Department of Pharmacy, Faculty of Biological Sciences, Quaid-i-Azam University, Islamabad, Pakistan.
Riphah Institute of Pharmaceutical Sciences (RIPS), Islamabad, Pakistan.
Neurotoxicology. 2020 Jul;79:150-163. doi: 10.1016/j.neuro.2020.05.005. Epub 2020 May 23.
Epilepsy is a complex and multifactorial neurodegenerative disease described by recurrent seizures. Oxidative stress and dysregulation of brain-derived neurotrophic factor (BDNF) and vascular endothelial growth factor (VEGF) are critical factors for the development of epilepsy. Daidzin is well-known for its effective anti-inflammatory and antioxidant potential for centuries. The present study was focused on exploring the anti-epileptic potential of daidzin in the pentylenetetrazole-induced mice model. Daidzin (1, 5, and 10 mg/kg) was administered in the acute study and the dose was optimized. Pretreatment with daidzin remarkably reduced the severity of epileptogenesis in a dose-dependent manner. Moreover, chronic epilepsy was induced in mice by administration of PTZ (35 mg/kg, i.p) every alternative day for 21 days. Results demonstrated that daidzin significantly prevented epileptogenesis and reversed histopathological changes in the hippocampus. It remarkably improved antioxidant (glutathione, glutathione sulfotransferase, superoxide dismutase, and catalase) levels while decreased MDA (malondialdehyde) and nitrite production in the brain. It remarkably improved the expressions of heme oxygenase-1 (HO-1) and BDNF while reduced the expression of VEGF. It remarkably prevented the neuronal apoptosis in the brain tissue. Additionally, spectroscopic analysis such as FTIR (Fourier transform infrared spectroscopy) and DSC (differential scanning calorimetry) revealed that daidzin remarkably prevented PTZ-induced protein damage. HPLC-UV spectrophotometry results demonstrated that there was no peak of aglycone daidzin (metabolite) in the brain sample which specify that the anticonvulsant effect of the compound is due to its direct entry into the brain tissue. Moreover, the molecular docking results showed that daidzin possesses a better binding affinity for ALDH2, estrogen receptor-β, P13k, AKT2, mTORC1, and HIF-1-α proteins. Taken together, the results of the present study showed that daidzin has remarkable neuroprotective and anti-epileptic properties through modulation of oxidative stress, BDNF/VEGF, and apoptotic signaling in the brain tissue of PTZ-kindled mice.

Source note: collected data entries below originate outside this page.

(* ===== verification/Aop.v ===== *)
(** * Profiling of recovery windows by aspects

    [ltckpt/ltckpt_aop.c] and [ltckpt_aop.h]: hooks at the entry of functions and basic
    blocks that account the instructions a server executes to being inside or outside the
    window, under three policies of when a window closes, globally and for every call
    context; and the signals that switch the accounting on and off. *)
From stdpp Require Import base numbers list sets strings.
From Stdlib Require Import ZArith Lia Ascii.
From S2P Require Import Prelude CString Ctx Policy.

(** ** Counters *)

(** The fields of [wprof_pol_t], [unsigned long long] counters. *)
Inductive wfield := bb_tcb | bb_in | bb_out | w_end | end_k | end_s | end_n | ended_cumulative.

(** The policies in [wprof_set_t]. *)
Inductive wpolicy := pes | dfa | opt | rwindow.

#[export] Instance wfield_eq_dec : EqDecision wfield.
Proof. solve_decision. Defined.
#[export] Instance wpolicy_eq_dec : EqDecision wpolicy.
Proof. solve_decision. Defined.

(** [wprof_set_t]. *)
Record wprof_set := mk_set { pol : wpolicy → wfield → Z; summary : cstr }.

Definition zero_set : wprof_set := mk_set (λ _ _, 0) [].

Definition MAXFUNCS : Z := 8000.
Definition FUNCNAME : Z := 100.
Definition SUMMARY : Z := 200.

(** [st->p.f += n]. *)
Definition add_to (p : wpolicy) (f : wfield) (n : Z) (st : wprof_set) : wprof_set :=
  mk_set (λ p' f', if decide (p' = p ∧ f' = f) then u64 (pol st p f + n) else pol st p' f')
    (summary st).

(** An entry of [wprof_t.funcs]: its name and counters. *)
Record wprof_scope := mk_scope { funcname : cstr; stats : wprof_set }.

(** The globals of the file, with those of [ltckpt_recover.c] it shares, among them the
    members [bb_in] and [end] of [wprof.glo.rwindow].  [pes_closer] and [opt_closer] point
    to the [pes] and [opt] counters of an entry, given by its index. *)
Record aop := mk_aop {
  win : rwin;
  glo : wprof_set;  (** [wprof.glo] *)
  funcs : Z → wprof_scope;  (** [wprof.funcs] *)
  wprof_next_free : Z;
  wprof_init : Z;
  wprof_enable : Z;
  last_have_handled_message : Z;
  pes_have_handled_message : Z;
  dfa_have_handled_message : Z;
  pes_closer : option Z;
  dfa_closer : option Z;
  opt_closer : option Z;
}.

Definition set_win (v : rwin) (s : aop) : aop :=
  mk_aop v (glo s) (funcs s) (wprof_next_free s) (wprof_init s) (wprof_enable s)
    (last_have_handled_message s) (pes_have_handled_message s) (dfa_have_handled_message s)
    (pes_closer s) (dfa_closer s) (opt_closer s).
Definition set_glo (v : wprof_set) (s : aop) : aop :=
  mk_aop (win s) v (funcs s) (wprof_next_free s) (wprof_init s) (wprof_enable s)
    (last_have_handled_message s) (pes_have_handled_message s) (dfa_have_handled_message s)
    (pes_closer s) (dfa_closer s) (opt_closer s).
Definition set_funcs (v : Z → wprof_scope) (s : aop) : aop :=
  mk_aop (win s) (glo s) v (wprof_next_free s) (wprof_init s) (wprof_enable s)
    (last_have_handled_message s) (pes_have_handled_message s) (dfa_have_handled_message s)
    (pes_closer s) (dfa_closer s) (opt_closer s).
Definition set_next_free (v : Z) (s : aop) : aop :=
  mk_aop (win s) (glo s) (funcs s) v (wprof_init s) (wprof_enable s)
    (last_have_handled_message s) (pes_have_handled_message s) (dfa_have_handled_message s)
    (pes_closer s) (dfa_closer s) (opt_closer s).
Definition set_wprof_init (v : Z) (s : aop) : aop :=
  mk_aop (win s) (glo s) (funcs s) (wprof_next_free s) v (wprof_enable s)
    (last_have_handled_message s) (pes_have_handled_message s) (dfa_have_handled_message s)
    (pes_closer s) (dfa_closer s) (opt_closer s).
Definition set_handled (last p d : Z) (s : aop) : aop :=
  mk_aop (win s) (glo s) (funcs s) (wprof_next_free s) (wprof_init s) (wprof_enable s)
    last p d (pes_closer s) (dfa_closer s) (opt_closer s).
Definition set_closers (p d o : option Z) (s : aop) : aop :=
  mk_aop (win s) (glo s) (funcs s) (wprof_next_free s) (wprof_init s) (wprof_enable s)
    (last_have_handled_message s) (pes_have_handled_message s) (dfa_have_handled_message s)
    p d o.

(** [memset(&wprof, 0, sizeof(wprof))]. *)
Definition clear_wprof (s : aop) : aop :=
  set_win (set_rwindow_end 0 (set_rwindow_bb_in 0 (win s)))
    (set_next_free 0 (set_funcs (λ _, mk_scope [] zero_set) (set_glo zero_set s))).

Definition bump_glo (p : wpolicy) (f : wfield) (n : Z) (s : aop) : aop :=
  set_glo (add_to p f n (glo s)) s.

Definition bump_func (i : Z) (p : wpolicy) (f : wfield) (n : Z) (s : aop) : aop :=
  set_funcs (upd (funcs s) i (mk_scope (funcname (funcs s i)) (add_to p f n (stats (funcs s i))))) s.

(** ** Numbers as text *)

(** [lt_n2d]: at most 19 digits fit its buffer. *)
Definition lt_n2d (n : Z) : cstr := num_digits 10 19 n [].

Definition hex_char (r : Z) : ascii :=
  ascii_of_N (Z.to_N (if r <? 10 then 48 + r else 97 + r - 10)).

Fixpoint hex_digits (fuel : nat) (n : Z) (acc : cstr) : cstr :=
  match fuel with
  | O => acc
  | S fuel' =>
      let acc := hex_char (n mod 16) :: acc in
      if n <? 16 then acc else hex_digits fuel' (n / 16) acc
  end.

Definition lt_n2h (n : Z) : cstr := hex_digits 19 n [].

(** The line [resummarize] builds. *)
Definition summary_text (name : cstr) (st : wprof_set) : cstr :=
  name ++ lit "," ++ lt_n2d (pol st pes bb_in) ++ lit "," ++ lt_n2d (pol st pes bb_out)
    ++ lit "," ++ lt_n2d (pol st dfa bb_in) ++ lit "," ++ lt_n2d (pol st dfa bb_out)
    ++ lit "," ++ lt_n2d (pol st opt bb_in) ++ lit "," ++ lt_n2d (pol st opt bb_out)
    ++ [ascii_of_nat 10].

(** The name of a call context. *)
Definition func_key (caller2 caller1 caller0 : Z) (name : cstr) : cstr :=
  lit "0x" ++ lt_n2h caller2 ++ lit ",0x" ++ lt_n2h caller1 ++ lit ",0x" ++ lt_n2h caller0
    ++ lit "," ++ name.

Section Aop.
Context {os : Type} `{minix : Minix os} `{opts : Options}.

Local Abbreviation A := (prog (aop * os)).

Definition geta {B} (f : aop → B) : A B := gets (λ s, f s.1).
Definition puta (f : aop → aop) : A () := modify (λ s, (f s.1, s.2)).

(** Code of [ltckpt_recover.c] on the globals they share. *)
Definition lift_win {B} (p : prog (rwin * os) B) : A B := λ s,
  match p (win s.1, s.2) with
  | Ok b (w, o) => Ok b (set_win w s.1, o)
  | Stop y (w, o) => Stop y (set_win w s.1, o)
  end.

(** [resummarize]; [strcat] past the end of the summary is undefined. *)
Definition resummarize_func (name : cstr) (i : Z) : A () :=
  t ← geta (λ s, summary_text name (stats (funcs s i)));
  if SUMMARY <=? zlen t then halt Undefined else
  puta (λ s, set_funcs (upd (funcs s) i (mk_scope (funcname (funcs s i))
               (mk_set (pol (stats (funcs s i))) t))) s).

Definition resummarize_glo (name : cstr) : A () :=
  t ← geta (λ s, summary_text name (glo s));
  if SUMMARY <=? zlen t then halt Undefined else
  puta (λ s, set_glo (mk_set (pol (glo s)) t) s).

(** [HASH_FIND_STR]: the entry in use with a name. *)
Definition hash_find (key : cstr) (s : aop) : option Z :=
  head (filter (λ i, funcname (funcs s i) = key) (seqZ 0 (wprof_next_free s))).
(* ===== verification/Number.v ===== *)
(** The numeric interface the engine is written against.

    Both sources compute with IEEE doubles (JavaScript [number], Swift
    [Double]) and call a handful of operations on them.  [Number] names
    exactly those operations, so that [LoanCalculator] is one definition
    that can be run with exact rationals ([ExactNumber]) or with any other
    arithmetic.  Integer-valued results ([Math.round], Swift's
    [Int(x.rounded())]) are returned as [Z], which is how the code uses
    them: as a payment count. *)

From Stdlib Require Import ZArith.
From S2P Require Import Prelude.

Class Number (A : Type) := {
  num_add : A -> A -> A;            (** [x + y] *)
  num_sub : A -> A -> A;            (** [x - y] *)
  num_mul : A -> A -> A;            (** [x * y] *)
  num_div : A -> A -> A;            (** [x / y] *)
  num_max : A -> A -> A;            (** JavaScript [Math.max(x, y)] *)
  num_min : A -> A -> A;            (** JavaScript [Math.min(x, y)] *)
  num_pow : A -> Z -> A;            (** [Math.pow(x, n)] / [pow(x, Double(n))] at an integer [n] *)
  num_round : A -> Z;               (** JavaScript [Math.round(x)]: halves go up *)
  num_rounded : A -> Z;             (** Swift [Int(x.rounded())]: halves go away from zero *)
  num_of_Z : Z -> A;                (** an integer literal or [Double(n)] *)
  num_eqb : A -> A -> bool;         (** [x === y], Swift [x == y] *)
  num_leb : A -> A -> bool;         (** [x <= y] *)
  num_ltb : A -> A -> bool          (** [x < y] *)
}.

Infix "+!" := num_add (at level 50, left associativity) : num_scope.
Infix "-!" := num_sub (at level 50, left associativity) : num_scope.
Infix "*!" := num_mul (at level 40, left associativity) : num_scope.
Infix "/!" := num_div (at level 40, left associativity) : num_scope.

Section Derived.
Context {A : Type} `{Number A}.
Local Open Scope num_scope.

(** A decimal literal [m * 10^-e] of the source, e.g. [5.75] is
    [num_lit 575 2]: the exact quotient rounded once, which is what the
    parser of either language produces for literals of this size. *)
Definition num_lit (m : Z) (e : nat) : A := num_of_Z m /! num_of_Z (10 ^ Z.of_nat e).

(** Swift's generic [max(x, y)] is [y >= x ? y : x] and [min(x, y)] is
    [y < x ? y : x] (Swift standard library, [Comparable]). *)
Definition swift_max (x y : A) : A := if num_leb x y then y else x.
Definition swift_min (x y : A) : A := if num_ltb y x then y else x.
End Derived.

癫痫是一种复杂的、多因素的神经退行性疾病,表现为反复发作的癫痫发作。氧化应激和脑源性神经营养因子(BDNF)和血管内皮生长因子(VEGF)的失调是癫痫发生的关键因素。大豆苷元因其有效的抗炎和抗氧化作用而闻名数百年。本研究旨在探讨大豆苷元在戊四氮(PTZ)诱导的小鼠模型中的抗癫痫作用。大豆苷元(1、5 和 10mg/kg)在急性研究中给药,并优化了剂量。大豆苷元预处理可显著降低癫痫发作的严重程度,呈剂量依赖性。此外,通过每隔一天腹腔注射 PTZ(35mg/kg)连续 21 天诱导慢性癫痫。结果表明,大豆苷元可显著预防癫痫发生,并逆转海马的组织病理学变化。它显著提高了抗氧化(谷胱甘肽、谷胱甘肽硫转移酶、超氧化物歧化酶和过氧化氢酶)水平,同时降低了大脑中的 MDA(丙二醛)和亚硝酸盐生成。它显著提高血红素加氧酶-1(HO-1)和 BDNF 的表达,同时降低 VEGF 的表达。它显著防止了脑组织中的神经元凋亡。此外,傅里叶变换红外光谱(FTIR)和差示扫描量热法(DSC)等光谱分析表明,大豆苷元可显著防止 PTZ 诱导的蛋白质损伤。HPLC-UV 分光光度法结果表明,脑组织样本中没有苷元大豆苷元(代谢物)的峰,这表明该化合物的抗惊厥作用是由于其直接进入脑组织。此外,分子对接结果表明,大豆苷元对 ALDH2、雌激素受体-β、P13k、AKT2、mTORC1 和 HIF-1-α 蛋白具有更好的结合亲和力。综上所述,本研究结果表明,大豆苷元通过调节脑组织中氧化应激、BDNF/VEGF 和凋亡信号,对 PTZ 诱导的小鼠具有显著的神经保护和抗癫痫作用。